King of Zagwe dynasty
- Reign: 983–989 E.C. (Traditional)
- Predecessor: Yi'kebke Egzi
- Successor: Bahr Saf
- Dynasty: Zagwe
- Religion: Ethiopian Orthodox Church

= Zena Petros =

10th-century king in east Africa

Zena Petros was a king of the Zagwe Dynasty.

Zena Petros campaigned against the Kingdom of Damot and its ruler Motolomi Sato because he failed to pay tribute. He was accompanied by priest with their Tabots (or Arks) but was defeated and killed. He was beheaded and his skull was later used as a measurement for grain.
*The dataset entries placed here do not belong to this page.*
Lemma demo_jwt_lawful : Jwt_lawful Demo.jwt.
Proof.
  assert (Hverify : forall p secret lifetime iat now,
             Demo.verify (Demo.sign p secret lifetime iat) secret now
             = if (now <? iat + lifetime)%Z then Some p else None).
  { intros [uid cid rid mail] secret lifetime iat now.
    unfold Demo.verify, Demo.sign. cbn [JWTPayload.userId JWTPayload.companyId
      JWTPayload.roleId JWTPayload.email].
    rewrite !unframe_frame.
    replace (Demo.frame secret) with (Demo.frame secret ++ "")
      by (clear; induction (Demo.frame secret) as [|c t IH]; simpl; congruence).
    rewrite unframe_frame.
    rewrite NilEmpty.isi, DecimalZ.of_to.
    rewrite !String.eqb_refl. simpl. reflexivity. }
  split; intros p secret lifetime iat now Hnow; simpl; rewrite Hverify.
  - destruct (Z.ltb_spec now (iat + lifetime)); [reflexivity|lia].
  - destruct (Z.ltb_spec now (iat + lifetime)); [lia|reflexivity].
Qed.

(** ** Tenant scope on the by-id routes (C1) *)

(** C1, on the code. Alice is a Company Admin of Acme ("comp-a"); the product
    "prod-b1" belongs to Globex ("comp-b"). Her [PUT /api/products/prod-b1]
    is answered 200 and renames Globex's product, her
    [GET /api/invoices/inv-b1] returns Globex's invoice, and her
    [DELETE /api/users/user-carol] removes Globex's user: none is answered
    403. *)
Theorem cross_tenant_by_id_requests_succeed :
  (exists u,
      Routes.authMiddleware Demo.world Demo.takeover
      = inr (set_user u Demo.takeover)
      /\ Role.name (UserWithRole.role u) = "Company Admin"
      /\ User.companyId (UserWithRole.user u) = "comp-a")
  /\ option_map Product.companyId (Storage.getProduct "prod-b1" Demo.world)
     = Some "comp-b"
  /\ status (snd (Routes.put_products_id Demo.world Demo.takeover)) = 200%nat
  /\ option_map Product.name
       (Storage.getProduct "prod-b1"
          (fst (Routes.put_products_id Demo.world Demo.takeover)))
     = Some "taken over"
  /\ (exists details,
        snd (Routes.get_invoices_id Demo.world Demo.peek)
        = respond 200 (InvoiceDetailsJson details)
        /\ Invoice.companyId (InvoiceWithDetails.invoice details) = "comp-b")
  /\ snd (Routes.delete_users_id Demo.world Demo.evict) = respond 204 NoBody
  /\ Storage.getUser "user-carol"
       (fst (Routes.delete_users_id Demo.world Demo.evict)) = None.
Proof.
  split; [eexists; split; [vm_compute; reflexivity|split; reflexivity]|].
  split; [reflexivity|].
  split; [vm_compute; reflexivity|].
  split; [vm_compute; reflexivity|].
  split; [eexists; split; [vm_compute; reflexivity|reflexivity]|].
  split; vm_compute; reflexivity.
Qed.
(** [list_torrent_files(torrent_id)]: relative path and size of the files
    that exist. *)
Definition list_torrent_files (torrent_id : string) (w : world)
    : result (list (string * Z)) :=
  match get_torrent_files torrent_id w with
  | Err c d => Err c d
  | Ok (files, _) =>
      match List.map (fun f => (FileEntry.relative_path f, FileEntry.size f))
                     (existing w files) with
      | [] => HTTPException 404 msg_no_files
      | available_files => Ok available_files
      end
  end.

(** ** The broadcast *)

(** A connected client, and what a send to it does: [true] when the message
    is delivered, [false] when [send_json] raises. *)
Definition WebSocket := nat.

(** [l.remove(c)] for a [c] that is in [l]: the first occurrence goes. *)
Fixpoint list_remove (c : WebSocket) (l : list WebSocket) : list WebSocket :=
  match l with
  | [] => []
  | x :: r => if Nat.eqb x c then r else x :: list_remove c r
  end.

(** [for client in disconnected: if client in clients: clients.remove(client)] *)
Definition prune_clients (disconnected clients : list WebSocket) : list WebSocket :=
  List.fold_left
    (fun acc client =>
       if List.existsb (Nat.eqb client) acc then list_remove client acc else acc)
    disconnected clients.

(** [broadcast_update()], run with no connection opened or closed meanwhile:
    the clients left in [websocket_clients], and the updates delivered, in
    the order of the sends.  With no client nothing is computed; a merged
    view that cannot be computed is logged and nothing is sent.  The tail of
    a monitor tick is the same loop. *)
Definition broadcast_update (send_json : WebSocket -> bool) (w : world)
    (websocket_clients : list WebSocket)
    : list WebSocket * list (WebSocket * list TorrentInfo.t) :=
  match websocket_clients with
  | [] => ([], [])
  | _ =>
      match list_torrents w with
      | Err _ _ => (websocket_clients, [])
      | Ok torrents_data =>
          let disconnected :=
            List.filter (fun client => negb (send_json client)) websocket_clients in
          (prune_clients disconnected websocket_clients,
           List.map (fun client => (client, torrents_data))
                    (List.filter send_json websocket_clients))
      end
  end.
Multiple lists of Zagwe kings are known to exist, containing 5, 9, 11 or 16 names. Zena Petros is only named on the longest list of rulers, placed between kings named Yi'kebke Egzi and Bahr Saf, who also only appear on this version of the Zagwe king list. The list states that Zena Petros reigned for six years. If the reign lengths on this list are to be trusted, then his reign dates would be approximately 983–989 E.C..

Some sources claim he was the father of Na'akueto La'ab. However, the official regnal list places 184 years between their reigns, so this is unlikely.

== Bibliography ==
- Sergew Hable Sellassie (1972). "Ancient and Medieval Ethiopian History to 1270"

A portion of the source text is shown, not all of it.